Tuesday, 22 January 2013


It's against the law to download a pirated £0.99 MP3. But it seems that printing your own £249.00 iPod is fine

That's one implication of this very useful paper on the state of UK law on 3D printing, by the excellent Simon Bradshaw.

The paper explains that under UK law, you can print an awful lot of things with no legal comeback. 

Some interesting points from the article: Printing a copy of a patented item for private, non-commercial use, does not count as infringing the patent. However, uploading an electronic file of a patent probably is illegal, since it provides others with a means to infringe the patent, which is specifically prohibited. Copyright, eg for artistic originals, largely is protected.

design rights have a similar exemption to patents. This may even be true if these users use a 3D printer in a public "copy shop". There's a further loophole in that it's less clear that providing others with the means to infringe a design right is illegal. So while patents and design rights stop companies from copying each other's products and selling them, they provide much less protection from home users. An interesting catch is that schools and universities, while non-commercial, aren't private, so while pupils may be able to print out their own iPhones at home, doing it at school would be patent-breaking.  

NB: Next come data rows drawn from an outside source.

(* ===== verification/ReadyFacts.v ===== *)
(** * An instance that became ready can be taken back

    Readiness establishes what selecting preserves: from a saved snapshot, through the
    store's latest selections, to a published descriptor. The whole life of an instance then
    leaves files from which another process restores it. *)
From S2P Require Import Prelude Utf8 Net BTree Json Rules Groups Proxy Config Connection Disk DiskFacts DirSpec Bundle Revision RevisionFacts Store Invocation Snapshot SnapshotFacts Evidence EventLog EventLogFacts Reporter Instance InstanceFacts Api Control ControlFacts.

Module ReadyFacts.
Import Disk DiskFacts DirSpec Bundle Revision Store Snapshot SnapshotFacts SelectionFacts EventLogFacts Instance InstanceFacts Control ControlFacts.

Implicit Types (v : Entries).

Section Ready.
Context `{HN : IpNetLib, HL : !Loader, HS : Sha256, HD : !Serde Descriptor, HF : !Serde SnapshotFile}
  `{HI : Serde Identity, HM : Serde Manifest, HC : Serde Catalog, HJ : !CatalogJson, HP : Parsers}
  (takeover : SH Store.Snapshot) (parse_document : str → res Value) (to_string : Value → str)
  (value_json : Value → str) (wall : Disk → option Z) (process : Z) (rt : Directory) (nonce : str).
Hypothesis rooted : starts_with [47] (path rt) = true.
Hypothesis nonce_hex : valid_hex nonce 32 = true.

Local Abbreviation serving := (serving rt).
Local Abbreviation acts := (acts rt).
Local Abbreviation shown := (shown rt).
Local Abbreviation dir := (handle rt).
Local Abbreviation reread_desired := (reread_desired takeover rt).
Local Abbreviation readiness := (readiness takeover value_json wall process rt).
Local Abbreviation perform := (perform takeover parse_document to_string value_json wall process rt nonce).
Local Abbreviation session := (session takeover parse_document to_string value_json wall process rt nonce).
Local Abbreviation live := (live takeover parse_document to_string value_json wall process rt nonce).

(** ** What the steps of readiness need *)

(** The snapshot is saved, the running configuration is what it parses to, and the
    descriptor [d] in hand says so. *)
Record prepared_state v (d : Descriptor) (n : str) (p : Prepared) (c : Config) : Prop := {
  ps_fits : fits v;
  ps_locked : locked v;
  ps_ok : descriptor_ok d (line d) = true;
  ps_identity : is_some (d_identity d) = true;
  ps_nonce : d_nonce d = nonce;
  ps_backed : backed rt v d n p c;
}.

Lemma prepared_config v d n p c : prepared_state v d n p c → config_wf server_name_ok c.
Proof. intros [_ _ _ _ _ (i & _ & _ & _ & _ & _ & H & _)]. by apply snapshot_config_wf in H as [H _]. Qed.

(** Files other than the log's, the key and the snapshots. *)
Definition aside (x : str) : bool :=
  forallb (λ n, negb (eq_str n x)) [EventLog.LOG; EventLog.ARCHIVE; KEY; KEY_LOCK] && negb (is_snapshot x).

Lemma prepared_same v v' d n p c : fits v' → stays v v' → prepared_state v d n p c → prepared_state v' d n p c.
Proof. intros Hf Hs [H1 H2 H3 H4 H5 H6]. split; try done; [by eapply locked_stays|by eapply backed_stays]. Qed.

Lemma prepared_only x v v' d n p c : aside x = true → only x v v' → prepared_state v d n p c → prepared_state v' d n p c.
Proof.
  unfold aside. rewrite andb_true_iff, forallb_forall, negb_true_iff. intros [Hx Hs] Ho Hp.
  assert (∀ n, n ∈ [EventLog.LOG; EventLog.ARCHIVE; KEY; KEY_LOCK] → v' !! n = v !! n) as Hsame.
  { intros m Hm. apply Ho. apply list_elem_of_In, Hx, negb_true_iff, eq_str_false in Hm. done. }
  eapply prepared_same; [|..|exact Hp].
  - eapply fits_same; [apply Hsame; set_solver..|apply Hp].
  - intros m y Hm Hy. rewrite <- Hy. destruct Hm as [->|[->|Hm]]; [apply Hsame; set_solver..|]. apply Ho. congruence.
Qed.

Lemma prepared_steady v v' d n p c : steady v v' → prepared_state v d n p c → prepared_state v' d n p c.
Proof. intros H Hp. eapply prepared_same; [by eapply fits_steady; [|apply Hp]|apply H|done]. Qed.

Lemma prepared_republished v v' d d' r n p c : republished v d' r v' → prepared_state v d n p c → prepared_state v' d n p c.
Proof. intros H Hp. eapply prepared_same; [apply H|by eapply republished_stays|done]. Qed.

(** ** The store's latest selections *)

Lemma prepared_next v d n p c i n' desired wanted c' : prepared_state v d n p c → d_invocation d = Some i →
  stored v (with_desired p desired) nonce n' → selection_map (de_selections desired) = Ok wanted →
  set_selections c wanted = (c', Ok tt) →
  prepared_state v (with_path d (de_generation desired) i (join (path rt) n')) n' (with_desired p desired) c'.
Proof.
  intros [H1 H2 H3 H4 H5 (i' & Hi' & Hq & Hs & Hid & Hgen & Hparse & Hend)] Hi Hst Hw Hset.
  rewrite Hi in Hi'. injection Hi' as <-. rewrite <- H5 in Hst.
  assert (single_component n' = true) as Hc by (eapply stored_component; [done|]; rewrite H5; by apply (valid_hex_spec _ 32)).
  split; try done.
  - eapply with_path_ok; [done..|by eapply stored_length|done].
  - exists (mkRunInvocation (foreground i) (prepared i) (Some (join (path rt) n')) (source_path i) (port_override i)).
    split; [done|]. split; [done|]. split; [done|]. split; [done|]. split; [done|]. split.
    + apply (parse_config_reselect p c (Config.selections c) (de_generation desired) (de_selections desired) wanted); [by rewrite Hid|done|done|].
      by destruct c.
    + unfold set_selections in Hset. destruct (_ <? _); [done|]. destruct (apply_selections c _ _); [|done]. by injection Hset as <-.
Qed.

(** What readiness works towards. *)
Definition towards (d : Descriptor) (k : Memory) v : Prop :=
  m_stopped k = false ∧ ∃ n p, prepared_state v d n p (m_config k).

Lemma acts_reread v k d n p (exact : bool) : m_stopped k = false → prepared_state v d n p (m_config k) →
  acts v k (reread_desired p nonce exact d) (λ r v' k', ∀ d', r = Ok d' → towards d' k' v').
Proof.
  intros Hrun Hp. unfold Control.reread_desired.
  assert (∀ v' k' (e : Error), (∀ d', Err e = Ok d' → towards d' k' v')) as Herr by done.
  destruct exact; [apply acts_ret; intros d' [= <-]; split; [done|by exists n, p]|].
  destruct (identity p) as [i|]; [|apply acts_ret; intros d' [= <-]; split; [done|by exists n, p]].
  apply acts_store; [|done]. intros [desired|] h _; [|by apply acts_given].
  apply acts_given; [|done]. intros ? [= <-]. apply acts_given; [|done].
  destruct (selection_map (de_selections desired)) as [wanted|] eqn:Hw; [|done]. intros ? [= <-].
  apply acts_config; [|done]. simpl. intros [] c' Hset. eapply acts_then; [apply runs_save| |done].
  intros n' v1 [H1 Hst]. destruct (Hst n' eq_refl) as [Hst' _]. apply steady_saved in H1.
  apply acts_given; [|done]. destruct (d_invocation d) as [j|] eqn:Hj; [|done]. intros ? [= <-].
  apply (acts_set rt v1 _ _ (λ k, with_persisted k (group_set (de_selections desired)))); [by intros [? ?]|].
  apply acts_ret. intros d' [= <-]. split; [done|]. exists n', (with_desired p desired). simpl.
  eapply prepared_next; [by eapply prepared_steady|done|done|done|done].
Qed.

(** ** Readiness *)

Lemma prepared_ready v d n p c : prepared_state v d n p c → prepared_state v (with_ready d) n p c.
Proof.
  intros [H1 H2 H3 H4 H5 H6]. split; try done. unfold descriptor_ok in *. simpl. rewrite eq_str_refl.
  rewrite !andb_true_iff in *. tauto.
Qed.

Lemma prepared_serving v k n p : prepared_state v (m_descriptor k) n p (m_config k) → published v (m_descriptor k) → serving v k.
Proof.
  intros Hp Hd. pose proof (prepared_config _ _ _ _ _ Hp) as Hc. destruct Hp as [H1 H2 H3 H4 H5 H6].
  split; [done|done|done|]. exists (m_descriptor k), n, p, (m_config k). split; [done|]. intros _. split; [done|apply agree_refl].
Qed.

Lemma runs_validated v n : temporary n = false →
  runs dir v (validate dir n) (λ r v', v' = v ∧ (is_ok r = true → ∃ b, v !! n = Some (File b))).
Proof.
  intros Hn. unfold validate. eapply runs_seq; [by apply runs_open_file| |by intros e v' [-> _]].
  intros b v' [-> Hb]. apply runs_ret. split; [done|]. intros _. by exists b.
Qed.

Lemma runs_looked v : runs dir v chance (λ _ v', v' = v).
Proof. eapply runs_weaken; [apply runs_chance|]. by intros r v' [-> _]. Qed.

(** The log gains a record: nothing else changes. *)
Lemma gained_serving v piece v' k : gained v piece v' → serving v k → serving v' k.
Proof.
  intros (Hf & Hfit & _) [H1 H2 H3 (d & n & p & c & (Ha & Hb & Hc) & Hd)].
  assert (∀ m, m = DESCRIPTOR ∨ m = KEY ∨ m = KEY_LOCK ∨ is_snapshot m = true → v' !! m = v !! m) as Hsame.
  { intros m Hm. apply Hf. intros Hl%list_elem_of_In.
    by destruct Hl as [<-|[<-|[<-|[]]]]; destruct Hm as [|[|[|]]]. }
  assert (stays v v') as Hst by (intros m x Hm Hx; rewrite Hsame; auto).
  split; [done|by eapply locked_stays|done|]. exists d, n, p, c. split; [|done]. split; [|split; [done|by eapply backed_stays]].
  eapply published_mono; [done|]. apply Hsame. auto.
Qed.

Definition ready_state (r : result Error unit) v (k : Memory) : Prop :=
  r = Ok tt → serving v k ∧ m_stopped k = false ∧ d_ready (m_descriptor k) = true.

Lemma acts_announce v k d n p : m_stopped k = false → prepared_state v d n p (m_config k) →
  acts v k (do! _ := on_runtime (publish value_json wall process dir (with_ready d)) in
            do! _ := set_descriptor (with_ready d) in
            do! _ := tried (on_runtime (io (Reporter.ready value_json wall process (EventLog.mkEventLog dir nonce)))) in
            sret tt) ready_state.
Proof.
  intros Hrun Hp. apply prepared_ready in Hp. eapply acts_then; [apply runs_publish_descriptor, (ps_fits _ _ _ _ _ Hp)| |done].
  intros [] v1 Hr. pose proof (prepared_republished _ _ _ _ _ _ _ _ Hr Hp) as Hp1. pose proof Hr as (_ & _ & _ & Hdesc).
  apply (acts_set rt v1 _ _ (λ k, with_descriptor k (with_ready d))); [by intros [? ?]|].
  assert (serving v1 (with_descriptor k (with_ready d))) as Hs.
  { eapply prepared_serving; [exact Hp1|]. split; [by apply Hdesc|apply Hp1]. }
  eapply acts_tried.
  - apply acts_runtime, (runs_io_files _ _ _ (λ v', ∃ piece, gained v1 piece v')). eapply runs_weaken.
    + apply (runs_event value_json wall process (EventLog.mkEventLog dir nonce)), Hs.
    + intros r v' (time & j & Hg & _). eauto.
  - intros r v2 k2 [[piece Hg] ->]. apply acts_ret. intros _. split; [by eapply gained_serving|done].
Qed.

Lemma acts_readiness v k n p c0 (exact : bool) : m_stopped k = false →
  prepared_state v (m_descriptor k) n p c0 → c0 = m_config k → acts v k (readiness p nonce exact) ready_state.
Proof.
  intros Hrun Hp ->. unfold Control.readiness. cbv zeta. apply (acts_get rt v k _ m_descriptor); [by intros [? ?]|].
  eapply acts_then with (Q := λ r v', v' = v ∧ (is_ok r = true → ∃ b, v !! INSTANCE_LOCK = Some (File b))).
  { eapply runs_io; [by apply runs_validated|]. by intros [] v'. }
  2: done. intros [] v' [-> Hlock]. destruct (Hlock eq_refl) as [old Hold]. clear Hlock.
  eapply acts_then; [apply runs_io_files; by apply (runs_validate_path rt)| |done]. intros [] v' ->.
  eapply acts_then; [apply runs_io_files; by eapply runs_write_contents| |done]. intros [] v1 H1.
  eapply (prepared_only INSTANCE_LOCK) in Hp; [|done|exact H1].
  eapply acts_then with (Q := λ _ v', only (lit "zc.pid") v1 v').
  { eapply runs_io; [by apply runs_atomic_write|]. intros r v' [[->| ->] _]; [apply only_refl|apply only_insert]. }
  2: done. intros _ v2 H2. eapply (prepared_only (lit "zc.pid")) in Hp; [|done|exact H2].
  eapply acts_then; [apply runs_io_files; by apply runs_lock| |done]. intros [] v3 H3.
  eapply (prepared_only DAEMON_LOCK) in Hp; [|done|exact H3].
  eapply acts_then; [apply runs_publish_descriptor, (ps_fits _ _ _ _ _ Hp)| |done]. intros [] v4 H4.
  eapply prepared_republished in Hp; [|exact H4].
  eapply acts_bind; [by eapply acts_reread| |done]. intros d' v5 k5 Hd'. destruct (Hd' d' eq_refl) as (Hrun5 & n5 & p5 & Hp5).
  do 2 (eapply acts_then; [apply runs_io_files, runs_looked| |done]; intros [] v' ->).
  eapply acts_then; [apply runs_io_files; by apply runs_lock| |done]. intros [] v6 H6.
  eapply (prepared_only DAEMON_LOCK) in Hp5; [|done|exact H6].
  eapply acts_then; [apply runs_io_files; by apply runs_validate| |done]. intros [] v' ->.
  eapply acts_then; [apply runs_io_files; by apply (runs_validate_path rt)| |done]. intros [] v' ->.
  by eapply acts_announce.
Qed.

(** ** While it runs *)

Definition stop_name : str := lit "zc.stop." ++ nonce.

Lemma stop_steady v v' : only stop_name v v' → steady v v'.
Proof.
  intros Ho. apply (steady_only stop_name); [done| |done]. unfold is_snapshot.
  destruct (ends_with _ stop_name) eqn:E; [|done]. exfalso. apply ends_with_true in E as [r E]. unfold stop_name in E.
  change (lit ".snapshot") with (lit ".snapsho" ++ [116]) in E. rewrite app_assoc in E.
  apply valid_hex_spec in nonce_hex as [Hl Hf]. destruct nonce as [|b l _] using rev_ind; [done|].
  rewrite app_assoc in E. apply app_inj_tail in E as [_ ->]. apply Forall_app in Hf as [_ Hf].
  inversion Hf as [|? ? Hx]. discriminate Hx.
Qed.

Lemma acts_poll v k : serving v k → acts v k (poll rt nonce) (λ _ v' k', serving v' k').
Proof.
  intros Hk. unfold poll. cbv zeta. fold stop_name.
  eapply acts_then; [apply runs_io_files, (runs_validate_path rt)| |by intros err v' ->]. intros [] v' ->.
  eapply acts_then; [by apply runs_io_files, runs_validate| |by intros err v' ->]. intros [] v' ->.
  eapply acts_then; [apply runs_io_files, runs_looked| |by intros err v' ->]. intros [] v' ->.
  apply (acts_get rt v k _ m_stopped); [by intros [? ?]|]. apply acts_must; [intros _|done].
  eapply acts_then with (Q := λ _ v', v' = v); [| |by intros err v' ->].
  { apply runs_io_files. eapply runs_weaken; [by apply runs_exists|]. by intros r v' [-> _]. }
  intros asked v' ->. destruct asked; [simpl|by apply acts_ret].
  eapply acts_then with (Q := λ _ v', v' = v); [| |by intros err v' ->].
  { apply runs_io_files. eapply runs_weaken; [by apply runs_read|]. by intros r v' [-> _]. }
  intros request v' ->. destruct (negb _); [by apply acts_ret|].
  eapply acts_tried; [apply acts_runtime, (runs_io_files _ _ _ (λ v', steady v v'))|].
  - eapply runs_weaken; [by apply runs_remove|]. intros r v' Hr.
    assert (v' = v ∨ v' = base.delete stop_name v) as [->| ->]; [destruct r; auto|apply steady_refl|].
    apply stop_steady. intros m Hm. by rewrite lookup_delete_ne.
  - intros r v' k' [Hst ->]. assert (serving v' k) as Hk' by by eapply serving_steady.
    destruct r as [|[[]| |]]; by (apply acts_ret || apply acts_err).
Qed.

So, tech permitting, and if some reprobate sends you the specs, it looks like you can print your own iPhone**. Be prepared for interesting times in the world of IP. * Of course, most 3D printers now are pretty basic, and print in plastic. Printing a working iPhone is still some considerable way off. But 3D printers can print in more and more materials, at ever greater degrees of resolutions, so chances are these legal points will become relevant quite soon.